(* ===== verification/TreeRep.v ===== *)
(** How pages represent a tree.

    [erep pg h es m F]: in the page map [pg], the entries [es] of a node of
    height [h] represent the sorted key-value list [m], and [F] is the set of
    pages below that node, each used once. Every stored page is non-empty, fits
    in [BTREE_PAGE_SIZE] bytes, and the separator key of a kid is its first key.
    [upd] says how an operation changes the page map: it replaces the pages [F]
    by the pages [F'] and touches nothing else. *)
From S2P Require Import Prelude Keys KVList Node NodeOps Tree.
#[local] Open Scope Z_scope.

(** * What the tree asks of its page store *)

(** A page that stands for [b]: it holds the same entries when they fit in a page. *)
Definition page_for (b b' : BNode) : Prop :=
  forall ty es, node_rep b ty es -> nsize es <= BTREE_PAGE_SIZE -> node_rep b' ty es.

Class PageStoreOK (S : Type) `{PageStore S} := {
  pages : S -> gmap Z BNode;
  page_cap : nat;
  GetPage_ok : forall s p b, pages s !! p = Some b -> GetPage s p = Ok b;
  NewPage_ok : forall s b n, nbytes b = Ok n -> n <= BTREE_PAGE_SIZE ->
    (size (pages s) < page_cap)%nat ->
    exists p s' b', NewPage s b = Ok (p, s') /\ 0 < p < 18446744073709551616 /\
      pages s !! p = None /\ pages s' = <[p := b']> (pages s) /\ page_for b b';
  DelPage_ok : forall s p b, pages s !! p = Some b ->
    exists s', DelPage s p = Ok s' /\ pages s' = delete p (pages s);
}.

(** * Representation *)

Definition ntype (h : nat) : Z := match h with O => BNODE_LEAF | S _ => BNODE_INTERNAL end.

Definition leaf_entries (m : kvs) : list entry := (fun kv => mkEntry 0 kv.1 kv.2) <$> m.

Inductive kids_rep (pg : gmap Z BNode) (R : BNode -> kvs -> gset Z -> Prop)
    : list entry -> kvs -> gset Z -> Prop :=
| kids_nil : kids_rep pg R [] [] ∅
| kids_cons p b m F es m' F' :
    pg !! p = Some b -> R b m F -> p ∉ F -> ({[p]} ∪ F) ## F' ->
    kids_rep pg R es m' F' ->
    kids_rep pg R (mkEntry p (first_key m) [] :: es) (m ++ m') ({[p]} ∪ F ∪ F').

Fixpoint erep (pg : gmap Z BNode) (h : nat) (es : list entry) (m : kvs) (F : gset Z) : Prop :=
  match h with
  | O => es = leaf_entries m /\ F = ∅
  | S h =>
      kids_rep pg (fun b m F => exists es, node_rep b (ntype h) es /\ es <> [] /\
        nsize es <= BTREE_PAGE_SIZE /\ erep pg h es m F) es m F
  end.

(** A page of the store that holds a node of height [h]. *)
Definition stored (pg : gmap Z BNode) (h : nat) (b : BNode) (m : kvs) (F : gset Z) : Prop :=
  exists es, node_rep b (ntype h) es /\ es <> [] /\ nsize es <= BTREE_PAGE_SIZE /\ erep pg h es m F.

(** The pages [F] of [pg] are replaced by the pages [F'] in [pg']; the rest stays. *)
Definition upd (pg : gmap Z BNode) (F : gset Z) (pg' : gmap Z BNode) (F' : gset Z) : Prop :=
  F ⊆ dom pg /\ F' ## dom pg ∖ F /\ dom pg' = (dom pg ∖ F) ∪ F' /\
  forall p, p ∈ dom pg ∖ F -> pg' !! p = pg !! p.

Lemma erep_S pg h es m F : erep pg (S h) es m F = kids_rep pg (stored pg h) es m F.
Proof. reflexivity. Qed.

(** * Changing the page map *)

Lemma upd_refl pg F : F ⊆ dom pg -> upd pg F pg F.
Proof. intros. unfold upd. split_and!; [done|set_solver| |done].
  apply set_eq. intros p. destruct (decide (p ∈ F)); set_solver. Qed.

Lemma upd_trans pg1 F1 pg2 F2 pg3 F3 :
  upd pg1 F1 pg2 F2 -> upd pg2 F2 pg3 F3 -> upd pg1 F1 pg3 F3.
Proof.
  intros (A1 & A2 & A3 & A4) (B1 & B2 & B3 & B4).
  assert (dom pg2 ∖ F2 = dom pg1 ∖ F1) as E by (rewrite A3; set_solver).
  rewrite E in *. unfold upd. split_and!; [done|set_solver|set_solver|].
  intros p Hp. rewrite B4 by done. by apply A4.
Qed.

Lemma upd_frame pg F pg' F' G :
  upd pg F pg' F' -> G ⊆ dom pg -> G ## F -> upd pg (F ∪ G) pg' (F' ∪ G) /\ G ## F'.
Proof.
  intros (A1 & A2 & A3 & A4) HG Hd. assert (G ## F') by set_solver. split; [|done].
  unfold upd. split_and!.
  - set_solver.
  - set_solver.
  - rewrite A3. apply set_eq. intros p. destruct (decide (p ∈ G)); set_solver.
  - intros p Hp. apply A4. set_solver.
Qed.

Lemma upd_insert pg p b : pg !! p = None -> upd pg ∅ (<[p := b]> pg) {[p]}.
Proof.
  intros Hp. pose proof (proj2 (not_elem_of_dom pg p) Hp) as Hd. unfold upd. split_and!.
  - set_solver.
  - set_solver.
  - rewrite dom_insert_L. set_solver.
  - intros q Hq. rewrite lookup_insert_ne; [done|]. intros ->. set_solver.
Qed.

Lemma upd_delete pg p b : pg !! p = Some b -> upd pg {[p]} (delete p pg) ∅.
Proof.
  intros Hp. assert (p ∈ dom pg) by (apply elem_of_dom; eauto). unfold upd. split_and!.
  - set_solver.
  - set_solver.
  - rewrite dom_delete_L. set_solver.
  - intros q Hq. rewrite lookup_delete_ne; [done|]. intros ->. set_solver.
Qed.

Lemma upd_keep pg F pg' F' p b :
  upd pg F pg' F' -> pg !! p = Some b -> p ∉ F -> pg' !! p = Some b.
Proof.
  intros (_ & _ & _ & A4) Hp Hn. rewrite A4; [done|].
  apply elem_of_difference. split; [|done]. apply elem_of_dom. eauto.
Qed.

Lemma size_delete_Some {A} (pg : gmap Z A) p b :
  pg !! p = Some b -> (S (size (delete p pg)) = size pg)%nat.
Proof.
  intros H. rewrite <-(insert_delete_id _ _ _ H) at 2.
  by rewrite map_size_insert_None by apply lookup_delete_eq.
Qed.

(** * Kids *)

Section kids.
Context (pg : gmap Z BNode) (R : BNode -> kvs -> gset Z -> Prop).

Lemma kids_app es1 m1 F1 es2 m2 F2 :
  kids_rep pg R es1 m1 F1 -> kids_rep pg R es2 m2 F2 -> F1 ## F2 ->
  kids_rep pg R (es1 ++ es2) (m1 ++ m2) (F1 ∪ F2).
Proof.
  intros H1 H2 Hd. induction H1 as [|p b m F es m' F' Hp HR Hn Hd' Hk IH].
  - simpl. by rewrite (left_id_L ∅ (∪)).
  - simpl. rewrite <-(assoc_L (∪) ({[p]} ∪ F)), <-app_assoc. econstructor; try done.
    + set_solver.
    + apply IH. set_solver.
Qed.

Lemma kids_app_inv es1 es2 m F :
  kids_rep pg R (es1 ++ es2) m F ->
  exists m1 F1 m2 F2, m = m1 ++ m2 /\ F = F1 ∪ F2 /\ F1 ## F2 /\
    kids_rep pg R es1 m1 F1 /\ kids_rep pg R es2 m2 F2.
Proof.
  revert m F. induction es1 as [|e es1 IH]; intros m F Hk.
  - exists [], ∅, m, F. split_and!; [done|set_solver|set_solver|constructor|done].
  - simpl in Hk. inversion Hk as [|p b m0 F0 es m' F' Hp HR Hn Hd Hk']; subst.
    destruct (IH _ _ Hk') as (m1 & F1 & m2 & F2 & -> & -> & Hd' & H1 & H2).
    exists (m0 ++ m1), ({[p]} ∪ F0 ∪ F1), m2, F2. split_and!.
    + by rewrite app_assoc.
    + set_solver.
    + set_solver.
    + econstructor; try done. set_solver.
    + done.
Qed.

Lemma kids_one_inv e m F : kids_rep pg R [e] m F ->
  exists b F0, pg !! e_ptr e = Some b /\ R b m F0 /\ (e_ptr e ∉ F0) /\ F = {[e_ptr e]} ∪ F0 /\
    e_key e = first_key m /\ e_val e = [].
Proof.
  intros Hk. inversion Hk as [|p b m0 F0 es m' F' Hp HR Hn Hd Hk']; subst.
  inversion Hk'; subst. rewrite app_nil_r. exists b, F0. simpl.
  split_and!; try done. set_solver.
Qed.

Lemma kids_one p b m F :
  pg !! p = Some b -> R b m F -> p ∉ F ->
  kids_rep pg R [mkEntry p (first_key m) []] m ({[p]} ∪ F).
Proof.
  intros. rewrite <-(app_nil_r m) at 2. rewrite <-(right_id_L ∅ (∪) ({[p]} ∪ F)).
  econstructor; try done; try constructor; set_solver.
Qed.

End kids.

Lemma kids_mono pg pg' (R R' : BNode -> kvs -> gset Z -> Prop) es m F :
  (forall b m F0, F0 ⊆ F -> R b m F0 -> R' b m F0) ->
  (forall p, p ∈ F -> pg' !! p = pg !! p) ->
  kids_rep pg R es m F -> kids_rep pg' R' es m F.
Proof.
  intros HR Hpg Hk. induction Hk as [|p b m F es m' F' Hp HR0 Hn Hd Hk IH]; [constructor|].
  econstructor; try done.
  - rewrite Hpg; [done|set_solver].
  - apply HR; [set_solver|done].
  - apply IH; [intros; apply HR; [set_solver|done]|intros; apply Hpg; set_solver].
Qed.

(** A representation only depends on its own pages. *)
Lemma erep_frame pg pg' h : forall es m F,
  (forall p, p ∈ F -> pg' !! p = pg !! p) -> erep pg h es m F -> erep pg' h es m F.
Proof.
  induction h as [|h IH]; intros es m F Hpg; [done|]. rewrite !erep_S.
  apply kids_mono; [|done]. intros b m' F0 HF (es' & H1 & H2 & H3 & H4).
  exists es'. split_and!; try done. apply IH; [|done]. intros p Hp. apply Hpg. set_solver.
Qed.

Lemma erep_upd pg F pg' F' h es m G :
  upd pg F pg' F' -> erep pg h es m G -> G ⊆ dom pg -> G ## F -> erep pg' h es m G.
Proof.
  intros (_ & _ & _ & Hu) He HG Hd. eapply erep_frame; [|exact He].
  intros p Hp. apply Hu. set_solver.
Qed.

Lemma kids_upd pg F pg' F' h es m G :
  upd pg F pg' F' -> kids_rep pg (stored pg h) es m G -> G ⊆ dom pg -> G ## F ->
  kids_rep pg' (stored pg' h) es m G.
Proof. rewrite <-!erep_S. apply erep_upd. Qed.

Lemma stored_upd pg F pg' F' h b m G :
  upd pg F pg' F' -> stored pg h b m G -> G ⊆ dom pg -> G ## F -> stored pg' h b m G.
Proof.
  intros Hu (es & H1 & H2 & H3 & H4) HG Hd. exists es. split_and!; try done. by eapply erep_upd.
Qed.

Lemma kids_dom pg (R : BNode -> kvs -> gset Z -> Prop) es m F :
  (forall b m F, R b m F -> F ⊆ dom pg) -> kids_rep pg R es m F -> F ⊆ dom pg.
Proof.
  intros HR. induction 1 as [|p b m F es m' F' Hp HR0 Hn Hd Hk IH]; [set_solver|].
  assert (p ∈ dom pg) by (apply elem_of_dom; eauto). apply HR in HR0. set_solver.
Qed.

Lemma erep_dom pg h : forall es m F, erep pg h es m F -> F ⊆ dom pg.
Proof.
  induction h as [|h IH]; intros es m F; [intros [_ ->]; set_solver|].
  apply kids_dom. intros b m' F' (es' & _ & _ & _ & He). eauto.
Qed.

Lemma stored_dom pg h b m F : stored pg h b m F -> F ⊆ dom pg.
Proof. intros (es & _ & _ & _ & He). by eapply erep_dom. Qed.

(** * Cutting and joining the entries of a node *)

Lemma leaf_entries_app m1 m2 : leaf_entries (m1 ++ m2) = leaf_entries m1 ++ leaf_entries m2.
Proof. apply fmap_app. Qed.

Lemma leaf_entries_app_inv m es1 es2 : leaf_entries m = es1 ++ es2 ->
  exists m1 m2, m = m1 ++ m2 /\ es1 = leaf_entries m1 /\ es2 = leaf_entries m2.
Proof. intros (m1 & m2 & -> & -> & ->)%fmap_app_inv. eauto. Qed.

Lemma erep_app pg h es1 m1 F1 es2 m2 F2 :
  erep pg h es1 m1 F1 -> erep pg h es2 m2 F2 -> F1 ## F2 ->
  erep pg h (es1 ++ es2) (m1 ++ m2) (F1 ∪ F2).
Proof.
  destruct h as [|h]; [|apply kids_app].
  intros [-> ->] [-> ->] _. split; [by rewrite leaf_entries_app|set_solver].
Qed.

Lemma erep_app_inv pg h es1 es2 m F :
  erep pg h (es1 ++ es2) m F ->
  exists m1 F1 m2 F2, m = m1 ++ m2 /\ F = F1 ∪ F2 /\ F1 ## F2 /\
    erep pg h es1 m1 F1 /\ erep pg h es2 m2 F2.
Proof.
  destruct h as [|h]; [|apply kids_app_inv].
  intros [He ->]. symmetry in He. apply leaf_entries_app_inv in He as (m1 & m2 & -> & -> & ->).
  exists m1, ∅, m2, ∅. split_and!; try done; set_solver.
Qed.

Lemma erep_nil pg h m F : erep pg h [] m F -> m = [] /\ F = ∅.
Proof.
  destruct h as [|h].
  - intros [He ->]. by destruct m.
  - rewrite erep_S. intros Hk. by inversion Hk.
Qed.

Lemma erep_empty pg h : erep pg h [] [] ∅.
Proof. destruct h; [done|]. rewrite erep_S. constructor. Qed.

(** The first entry carries the first key. *)
Lemma erep_first pg h : forall e es m F, erep pg h (e :: es) m F -> m <> [] /\ e_key e = first_key m.
Proof.
  induction h as [|h IH]; intros e es m F.
  - intros [He _]. destruct m as [|[k v] m]; [done|]. by injection He as -> _.
  - rewrite erep_S. intros Hk. inversion Hk as [|p b m0 F0 es' m' F' Hp HR Hn Hd Hk']; subst.
    destruct HR as (es0 & _ & Hne & _ & He). destruct es0 as [|e0 es0]; [done|].
    destruct (IH _ _ _ _ He) as [Hm _]. destruct m0 as [|[k v] m0]; [done|]. done.
Qed.

Lemma erep_nonempty pg h es m F : es <> [] -> erep pg h es m F -> m <> [].
Proof. destruct es; [done|]. intros _ He. by eapply erep_first. Qed.

Lemma stored_nonempty pg h b m F : stored pg h b m F -> m <> [].
Proof. intros (es & _ & Hne & _ & He). by eapply erep_nonempty. Qed.

Lemma first_key_app m m' : m <> [] -> first_key (m ++ m') = first_key m.
Proof. by destruct m as [|[]]. Qed.

Lemma first_key_elem m : m <> [] -> exists v, (first_key m, v) ∈ m.
Proof. destruct m as [|[k v] m]; [done|]. exists v. set_solver. Qed.

(** Replacing a run of kids: the neighbours keep their pages. *)
Lemma kids_splice pg h es1 m1 F1 P pg' es' m' P' es2 m2 F2 :
  kids_rep pg (stored pg h) es1 m1 F1 -> kids_rep pg (stored pg h) es2 m2 F2 ->
  F1 ## P -> F2 ## P -> F1 ## F2 -> upd pg P pg' P' ->
  kids_rep pg' (stored pg' h) es' m' P' ->
  kids_rep pg' (stored pg' h) (es1 ++ es' ++ es2) (m1 ++ m' ++ m2) (F1 ∪ P' ∪ F2) /\
  upd pg (F1 ∪ P ∪ F2) pg' (F1 ∪ P' ∪ F2).
Proof.
  intros Hk1 Hk2 Hd1 Hd2 Hd12 Hu Hk'.
  assert (F1 ⊆ dom pg) as HF1 by (by eapply (erep_dom pg (S h))).
  assert (F2 ⊆ dom pg) as HF2 by (by eapply (erep_dom pg (S h))).
  destruct (upd_frame _ _ _ _ (F1 ∪ F2) Hu) as [Hu' Hdf]; [set_solver|set_solver|].
  split.
  - rewrite <-(assoc_L (∪) F1). apply kids_app; [|apply kids_app|set_solver].
    + exact (kids_upd _ _ _ _ _ _ _ _ Hu Hk1 HF1 Hd1).
    + done.
    + exact (kids_upd _ _ _ _ _ _ _ _ Hu Hk2 HF2 Hd2).
    + set_solver.
  - replace (F1 ∪ P ∪ F2) with (P ∪ (F1 ∪ F2)) by set_solver.
    by replace (F1 ∪ P' ∪ F2) with (P' ∪ (F1 ∪ F2)) by set_solver.
Qed.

------------------------------------------------

**Task brief**
The lines from the top of the data above down to the line containing "kids_rep pg R [] [] ∅" are to be copied exactly; no other line should appear.

**Your solution**
(* ===== verification/TreeRep.v ===== *)
(** How pages represent a tree.

    [erep pg h es m F]: in the page map [pg], the entries [es] of a node of
    height [h] represent the sorted key-value list [m], and [F] is the set of
    pages below that node, each used once. Every stored page is non-empty, fits
    in [BTREE_PAGE_SIZE] bytes, and the separator key of a kid is its first key.
    [upd] says how an operation changes the page map: it replaces the pages [F]
    by the pages [F'] and touches nothing else. *)
From S2P Require Import Prelude Keys KVList Node NodeOps Tree.
#[local] Open Scope Z_scope.

(** * What the tree asks of its page store *)

(** A page that stands for [b]: it holds the same entries when they fit in a page. *)
Definition page_for (b b' : BNode) : Prop :=
  forall ty es, node_rep b ty es -> nsize es <= BTREE_PAGE_SIZE -> node_rep b' ty es.

Class PageStoreOK (S : Type) `{PageStore S} := {
  pages : S -> gmap Z BNode;
  page_cap : nat;
  GetPage_ok : forall s p b, pages s !! p = Some b -> GetPage s p = Ok b;
  NewPage_ok : forall s b n, nbytes b = Ok n -> n <= BTREE_PAGE_SIZE ->
    (size (pages s) < page_cap)%nat ->
    exists p s' b', NewPage s b = Ok (p, s') /\ 0 < p < 18446744073709551616 /\
      pages s !! p = None /\ pages s' = <[p := b']> (pages s) /\ page_for b b';
  DelPage_ok : forall s p b, pages s !! p = Some b ->
    exists s', DelPage s p = Ok s' /\ pages s' = delete p (pages s);
}.

(** * Representation *)

Definition ntype (h : nat) : Z := match h with O => BNODE_LEAF | S _ => BNODE_INTERNAL end.

Definition leaf_entries (m : kvs) : list entry := (fun kv => mkEntry 0 kv.1 kv.2) <$> m.

Inductive kids_rep (pg : gmap Z BNode) (R : BNode -> kvs -> gset Z -> Prop)
    : list entry -> kvs -> gset Z -> Prop :=
| kids_nil : kids_rep pg R [] [] ∅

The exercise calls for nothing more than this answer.